Record extracts.
════════════════════

(** * Particle transition engine and interaction signals

    A shallow embedding of the simulation core of the holiday-tree display:
    the damped transition and its smoothstep easing, the cone generators,
    the ambient dust spring, the photo focus/hover pass, the gesture
    derivation of [HandController] and the mode poll of [App].

    JavaScript numbers are modelled as the real numbers [R] (rounding, NaN
    and the infinities are left out); [Math.random()] is an explicit
    argument ranging over [[0,1)]; React state set with a [setX] call is
    taken to be in force at the next tick. *)

From Stdlib Require Import Reals Lra Lia List Bool ZArith Arith.
Import ListNotations.

Local Open Scope R_scope.

(** ** types.ts *)

Inductive TreeState : Type := CHAOS | FORMED.

Definition TreeState_eqb (a b : TreeState) : bool :=
  match a, b with
  | CHAOS, CHAOS | FORMED, FORMED => true
  | _, _ => false
  end.

(** [InteractionRef]: the mutable object shared by producer and consumers. *)
Record InteractionRef : Type := mkInteractionRef {
  rotationVelocity : R;
  zoomVelocity : R;
  triggerFocus : bool;
  targetMode : option TreeState
}.

Definition set_rotationVelocity (v : R) (ir : InteractionRef) :=
  mkInteractionRef v (zoomVelocity ir) (triggerFocus ir) (targetMode ir).
Definition set_zoomVelocity (v : R) (ir : InteractionRef) :=
  mkInteractionRef (rotationVelocity ir) v (triggerFocus ir) (targetMode ir).
Definition set_triggerFocus (b : bool) (ir : InteractionRef) :=
  mkInteractionRef (rotationVelocity ir) (zoomVelocity ir) b (targetMode ir).
Definition set_targetMode (m : option TreeState) (ir : InteractionRef) :=
  mkInteractionRef (rotationVelocity ir) (zoomVelocity ir) (triggerFocus ir) m.

(** [Vector3] of three.js, as far as the code reads and writes it. *)
Record Vector3 : Type := mkVector3 { vx : R; vy : R; vz : R }.

(** ** MathUtils of three.js *)

Module MathUtils.

(** [lerp(x, y, t)] of three.js: [(1 - t) * x + t * y]. *)
Definition lerp (x y t : R) : R := (1 - t) * x + t * y.

(** Modelled from the spec: [MathUtils.damp] is a function of the three.js
    package, whose source is not part of the repository; section 4.3 gives
    the update as [progress <- target - (target - progress) * exp(-rate * dt)]. *)
Definition damp (x y lambda dt : R) : R := y - (y - x) * exp (- lambda * dt).

End MathUtils.

(** ** The transition controller (LuxuryTree and ArixTree useFrame) *)

(** [const target = treeState === TreeState.FORMED ? 1 : 0]. *)
Definition target_of (treeState : TreeState) : R :=
  match treeState with FORMED => 1 | CHAOS => 0 end.

(** [progress.current = MathUtils.damp(progress.current, target, 2.5, delta)]. *)
Definition transition_step (treeState : TreeState) (delta progress : R) : R :=
  MathUtils.damp progress (target_of treeState) 2.5 delta.

(** The factor by which one such frame shrinks the distance to the target. *)
Definition decay (lambda delta : R) : R := exp (- lambda * delta).

(** The progress value after [n] frames of the same [delta]. *)
Fixpoint progress_after (treeState : TreeState) (delta p0 : R) (n : nat) : R :=
  match n with
  | O => p0
  | S k => transition_step treeState delta (progress_after treeState delta p0 k)
  end.

(** [const easeT = t * t * (3 - 2 * t)]. *)
Definition easeT (t : R) : R := t * t * (3 - 2 * t).

(** [new Vector3().lerpVectors(v1, v2, alpha)]. *)
Definition lerpVectors (v1 v2 : Vector3) (alpha : R) : Vector3 :=
  mkVector3 (vx v1 + (vx v2 - vx v1) * alpha)
            (vy v1 + (vy v2 - vy v1) * alpha)
            (vz v1 + (vz v2 - vz v1) * alpha).

(** Horizontal distance of a point from the vertical axis. *)
Definition radial (p : Vector3) : R := sqrt (vx p * vx p + vz p * vz p).

(** [Vector3.length()]. *)
Definition vlength (p : Vector3) : R :=
  sqrt (vx p * vx p + vy p * vy p + vz p * vz p).

(** [Vector3.lerp(v, alpha)]: [this.x += (v.x - this.x) * alpha], and so
    on for [y] and [z]. *)
Definition Vector3_lerp (this v : Vector3) (alpha : R) : Vector3 :=
  mkVector3 (vx this + (vx v - vx this) * alpha)
            (vy this + (vy v - vy this) * alpha)
            (vz this + (vz v - vz this) * alpha).

(** [Math.cbrt]: the real cube root. *)
Definition cbrt (x : R) : R :=
  match total_order_T x 0 with
  | inleft (left _) => - Rpower (- x) (/ 3)
  | inleft (right _) => 0
  | inright _ => Rpower x (/ 3)
  end.

(** [x > y] and [x < y] as the booleans JavaScript computes. *)
Definition Rgtb (x y : R) : bool := if Rgt_dec x y then true else false.
Definition Rltb (x y : R) : bool := if Rlt_dec x y then true else false.

(** ** The stream of [Math.random()] draws

    A computation that draws from a stream [src] starting at position [n]
    and returns its value with the next position. *)

Module Rand.

Definition t (A : Type) : Type := (nat -> R) -> nat -> A * nat.

Definition ret {A : Type} (a : A) : t A := fun _ n => (a, n).

Definition bind {A B : Type} (m : t A) (k : A -> t B) : t B :=
  fun src n => let '(a, n') := m src n in k a src n'.

(** One call of [Math.random()]. *)
Definition draw : t R := fun src n => (src n, S n).

End Rand.

Notation "x <- m ;; k" := (Rand.bind m (fun x => k))
  (at level 61, m at next level, right associativity).

(** Every draw of the stream lies in [[0,1)]. *)
Definition unit_stream (src : nat -> R) : Prop := forall n, 0 <= src n < 1.

(** ** Spatial generators *)

(** [randomInSphere(radius)], the same text in Experience.tsx and
    HandController.tsx; [u], [v], [w] are its three draws in call order. *)
Definition randomInSphere (radius : R) (u v w : R) : Vector3 :=
  let theta := 2 * PI * u in
  let phi := acos (2 * v - 1) in
  let r := cbrt w * radius in
  let x := r * sin phi * cos theta in
  let y := r * sin phi * sin theta in
  let z := r * cos phi in
  mkVector3 x y z.

Module ArixTree.
(** * Emotion decoding chatbot: the response extractor and its handlers

    A shallow embedding of [src/app.py]: the text operations the extractor
    [_parse_emotion_response] is built from ([in], [str.split], [str.strip],
    [json.loads]), the three analysis handlers of [EmotionDecoder] and the
    three Flask routes in front of them, followed by the properties of the
    specification that concern them. *)

From Stdlib Require Import List NArith ZArith Bool String Ascii Lia.
Import ListNotations.

Set Implicit Arguments.
Set Warnings "-register-all".
#[local] Open Scope list_scope.

(** ** Python text

    A Python [str] is a sequence of Unicode code points.  Code points are
    kept as [N]; literals are written as Rocq strings and read through
    [py]. *)

Definition char := N.
Definition str := list char.

Definition py (s : string) : str :=
  map N_of_ascii (list_ascii_of_string s).

(** The double quote, which a literal cannot hold. *)
Definition dquote : char := 34%N.

(** [pyq] reads a literal in which every apostrophe stands for a double
    quote; it is used to write JSON texts. *)
Definition pyq (s : string) : str :=
  map (fun c => if N.eqb c 39 then dquote else c) (py s).

Fixpoint str_eqb (a b : str) : bool :=
  match a, b with
  | [], [] => true
  | x :: a', y :: b' => N.eqb x y && str_eqb a' b'
  | _, _ => false
  end.

(** [starts_with p s] is [s.startswith(p)]. *)
Fixpoint starts_with (p s : str) : bool :=
  match p, s with
  | [], _ => true
  | a :: p', b :: s' => N.eqb a b && starts_with p' s'
  | _ :: _, [] => false
  end.

(** [find sep s] is [s.find(sep)]: the index of the leftmost occurrence of
    [sep] in [s], [None] where Python answers [-1]. *)
Fixpoint find (sep s : str) : option nat :=
  if starts_with sep s then Some 0
  else match s with
       | [] => None
       | _ :: s' => option_map S (find sep s')
       end.

(** [contains sep s] is [sep in s]. *)
Definition contains (sep s : str) : bool :=
  match find sep s with Some _ => true | None => false end.

(** [str.split(sep)] for a non-empty separator: scan left to right, cut at
    each leftmost occurrence and resume after it, so occurrences never
    overlap.  The fuel bounds the number of cuts; a text of length [n] has
    at most [n] of them. *)
Fixpoint split_from (fuel : nat) (sep s : str) : list str :=
  match fuel with
  | O => [s]
  | S fuel' =>
      match find sep s with
      | None => [s]
      | Some j => firstn j s :: split_from fuel' sep (skipn (j + List.length sep) s)
      end
  end.

(** ** Exceptions

    Only exceptions deriving from [Exception] are modelled: they are the
    ones [except Exception] and the bare [except:] of the source both
    catch.  [str(e)] is the message. *)

Inductive exn_class :=
| ValueError | TypeError | IndexError | AttributeError | JSONDecodeError
| OtherError (name : str).

Record exn := Exn { exn_cls : exn_class; exn_msg : str }.

Inductive Result (A : Type) :=
| Ok (a : A)
| Raise (e : exn).
Arguments Ok {A} a.
Arguments Raise {A} e.

Definition rbind {A B} (r : Result A) (k : A -> Result B) : Result B :=
  match r with Ok a => k a | Raise e => Raise e end.

(** [s.split(sep)]; Python raises [ValueError] on the empty separator. *)
Definition split (sep s : str) : Result (list str) :=
  match sep with
  | [] => Raise (Exn ValueError (py "empty separator"))
  | _ :: _ => Ok (split_from (List.length s) sep s)
  end.

(** [l[i]] on a list; out of range raises [IndexError]. *)
Definition getitem {A} (l : list A) (i : nat) : Result A :=
  match nth_error l i with
  | Some a => Ok a
  | None => Raise (Exn IndexError (py "list index out of range"))
  end.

════════════════════

What you have to do.
Within the data above, the lines from the one with "(find sep s')" to the one with "None => [s]" must be repeated exactly; no other line belongs in the answer.

Problem solution.
       | _ :: s' => option_map S (find sep s')
       end.

(** [contains sep s] is [sep in s]. *)
Definition contains (sep s : str) : bool :=
  match find sep s with Some _ => true | None => false end.

(** [str.split(sep)] for a non-empty separator: scan left to right, cut at
    each leftmost occurrence and resume after it, so occurrences never
    overlap.  The fuel bounds the number of cuts; a text of length [n] has
    at most [n] of them. *)
Fixpoint split_from (fuel : nat) (sep s : str) : list str :=
  match fuel with
  | O => [s]
  | S fuel' =>
      match find sep s with
      | None => [s]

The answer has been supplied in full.